In plain English, this ‘strengthening’ of the law will make a criminal of any man with an intimate partner or former intimate partner(s) – not necessarily a wife – if one of those women claims that on at least two occasions she’s feared violence would be used against her. A completely subjective judgment on her part, and the man needn’t have struck a woman in his life. No, the woman’s feelings – real, imagined, or invented – will make him a criminal, and may even lead to his imprisonment.

Yet another reason why we keep saying Men Shouldn’t Marry.

MGTOW teacher quits in protest against feminist hate

An interesting piece, and we congratulate the (American) teacher on resigning his position. More men should do so, when humiliated by women in the workplace. Those women will generally find it difficult (if not impossible) to replace them with a similarly competent and hard-working woman. Which brings me neatly on to another point.

Unless Dr Catherine Hakim has a doppelganger, that’s her picture at 4:26. She’s a world-renowned British sociologist, and we quote her Preference Theory (2000) all the time. It explains so much about workplace outcomes. Her studies of women in a number of European countries (including Sweden) showed men to be markedly more work-centred – with respect to paid employment – than women. In Britain she found that while four in seven men is work-centred, only one in seven British women is. How could this NOT have a major impact on the gender balance at the top of (for example) major corporations? Yet the British government has a stated objective of moving on from its current bullying of FTSE100 companies to have 25% female representation on their boards, to bullying FTSE350 companies to have 50/50 gender balanced boards.

Not one executive in any of these companies, to the best of my knowledge, has protested publicly about this, which partly explains why I don’t spend much time these days running Campaign for Merit in Business. If the British business sector is so determined to commit suicide, who am I to stop it?

Metropolitan Police: one in 12 female officers fail fitness tests, and one in 80 male officers

Our thanks to J for this in last Friday’s Evening Standard. The paper’s editor, Sarah Sands, is a feminist, and we see the expected downplaying of a gender perspective in a story when women don’t come out well by comparison with men. But the stark fact is that one in 12 female officers fails a basic fitness test, along with just one in 80 male officers. The lesson is obvious. We ‘need’ more female officers. Ahem.

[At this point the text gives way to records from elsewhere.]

(** * Shop and admin handlers: a shallow embedding and its checked properties

    The development follows the handlers of the shop controller, in its
    Sequelize and in its Mongoose revision, and [postEditProduct] of the
    admin controller.  Handlers are functions in a small state-and-exception
    monad over a [World]: the document store, the invoice files on disk, the
    requests accepted by the payment service and a schedule saying which
    awaited call fails. *)

From Stdlib Require Import List ZArith NArith String Ascii Bool Lia DecimalString.
Import ListNotations.
Local Open Scope string_scope.
Local Open Scope Z_scope.
Set Warnings "-register-all".

(** ** JavaScript values reaching the handlers *)

(** The number a handler obtains from [+req.query.page].  Only integers that
    a double holds exactly are given a value; [JOther] stands for every other
    numeric result (a fraction, an infinity, a literal whose double is found
    by rounding), which the listing model does not follow further. *)
Inductive JSNumber : Type :=
| JNaN
| JInt (z : Z)
| JOther.

(** What the query-string parser stores under a key: a string, an array
    ([?page=1&page=2]) or a nested object ([?page[a]=1]). *)
Inductive QueryVal : Type :=
| QStr (s : string)
| QArr (l : list QueryVal)
| QObj.

Module JS.

Definition code (c : ascii) : N := N_of_ascii c.

(** StrWhiteSpaceChar, for code units below 256: TAB, LF, VT, FF, CR, SP,
    NBSP. *)
Definition is_ws (c : ascii) : bool :=
  let n := code c in
  ((9 <=? n) && (n <=? 13) || (n =? 32) || (n =? 160))%N.

Fixpoint drop_ws (s : list ascii) : list ascii :=
  match s with
  | c :: r => if is_ws c then drop_ws r else s
  | [] => []
  end.

Definition trim (s : list ascii) : list ascii :=
  rev (drop_ws (rev (drop_ws s))).

(** Value of a digit in the given radix (2, 8, 10 or 16). *)
Definition digit_val (radix : N) (c : ascii) : option N :=
  let n := code c in
  let v :=
    if ((48 <=? n) && (n <=? 57))%N then Some (n - 48)%N
    else if ((97 <=? n) && (n <=? 102))%N then Some (n - 87)%N
    else if ((65 <=? n) && (n <=? 70))%N then Some (n - 55)%N
    else None in
  match v with
  | Some d => if (d <? radix)%N then Some d else None
  | None => None
  end.

(** Longest prefix of digits, most significant first, and the rest. *)
Fixpoint span_digits (radix : N) (s : list ascii) : list N * list ascii :=
  match s with
  | c :: r =>
      match digit_val radix c with
      | Some d => let (ds, rest) := span_digits radix r in (d :: ds, rest)
      | None => ([], s)
      end
  | [] => ([], [])
  end.

Definition digits_value (radix : N) (ds : list N) : N :=
  fold_left (fun acc d => (acc * radix + d)%N) ds 0%N.

Definition two53 : Z := 2 ^ 53.

(** The double nearest to the integer [v], when that is [v] itself. *)
Definition exact_int (neg : bool) (v : N) : JSNumber :=
  if (Z.of_N v <=? two53) then JInt (if neg then - Z.of_N v else Z.of_N v)
  else JOther.
(** C8, as the code has it.  An empty list of flavors or of interaction
    types is not refused at setup: with the names that are there known,
    [Configure] returns a module.  The failure comes at first use: the first
    call of DAQ raises after the eight uniform draws of the event at least
    (IndexError when it indexes the empty list, if the division has not
    raised before), and no tree is pushed. *)
Theorem empty_list_fails_at_first_use (cfg : CascadeFactory.Param.t) :
  CascadeFactory.Param.flavors cfg = [] \/
  CascadeFactory.Param.interaction_types cfg = [] ->
  Forall known_flavor (CascadeFactory.Param.flavors cfg) ->
  Forall known_interaction (CascadeFactory.Param.interaction_types cfg) ->
  exists self,
    CascadeFactory.Configure cfg = inr self /\
    forall (RS : Type) (service : RandomService RS) (deg : Q) (fuel : nat)
           (rs : RS),
      let run := CascadeSimulation.main deg cfg (S fuel) rs in
      frames run = [] /\
      (outcome run = Raised IndexError \/ outcome run = Raised ZeroDivisionError) /\
      (8 <= List.length (draws run))%nat.
Proof.
  intros Hempty Hkf Hki.
  destruct (Configure_known cfg Hkf Hki) as [self Hc].
  exists self. split; [exact Hc |].
  intros RS service deg fuel rs run. unfold run, CascadeSimulation.main.
  rewrite Hc. cbn [Execute].
  pose proof (configured_DAQ deg cfg self (CascadeFactory.events_done self) rs Hc)
    as Hcall.
  replace (CascadeFactory.set_events_done self (CascadeFactory.events_done self))
    with self in Hcall by (destruct self; reflexivity).
  destruct (CascadeFactory.DAQ deg self rs)
    as [[[e | [[tree suspension] self']] rs'] log] eqn:E; cbn [fst] in Hcall.
  - destruct (DAQ_inl_inv deg _ _ _ _ _ E) as (Hlen & _).
    cbn. split; [reflexivity |]. split; [| exact Hlen].
    destruct Hcall as [-> | ->]; auto.
  - exfalso.
    destruct (DAQ_inr_inv deg _ _ _ _ _ _ _ E)
      as (u_x & u_y & u_z & u_t & u_a & u_zen & u_e & fraction & i_flavor
          & i_interaction & flavor & interaction_type
          & _ & _ & Hgf & Hgi & _).
    apply Configure_inr in Hc. destruct Hc as (_ & _ & Hself).
    subst self. cbn [CascadeFactory.flavors CascadeFactory.interaction_types]
      in Hgf, Hgi.
    destruct Hempty as [He | He]; rewrite He in *; cbn [map] in *;
      rewrite getitem_nil in *; discriminate.
Qed.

It’s obvious that a basic level of physical fitness is required by police officers in certain circumstances, yet it’s far from clear that a consistently poor level of fitness will result in a police officer losing his/her job. Yet another example of standards being compromised so as to drive up the proportion of women in a well-paid profession. And when police officers are deliberately put in a dangerous situation, e.g. raiding a drugs den, you can be sure of two things:

1. Male officers will be first into the building, with their female colleagues (on equal pay) following some time later, if at all; and

2. A spokeswoman will later relate to the media what’s happened.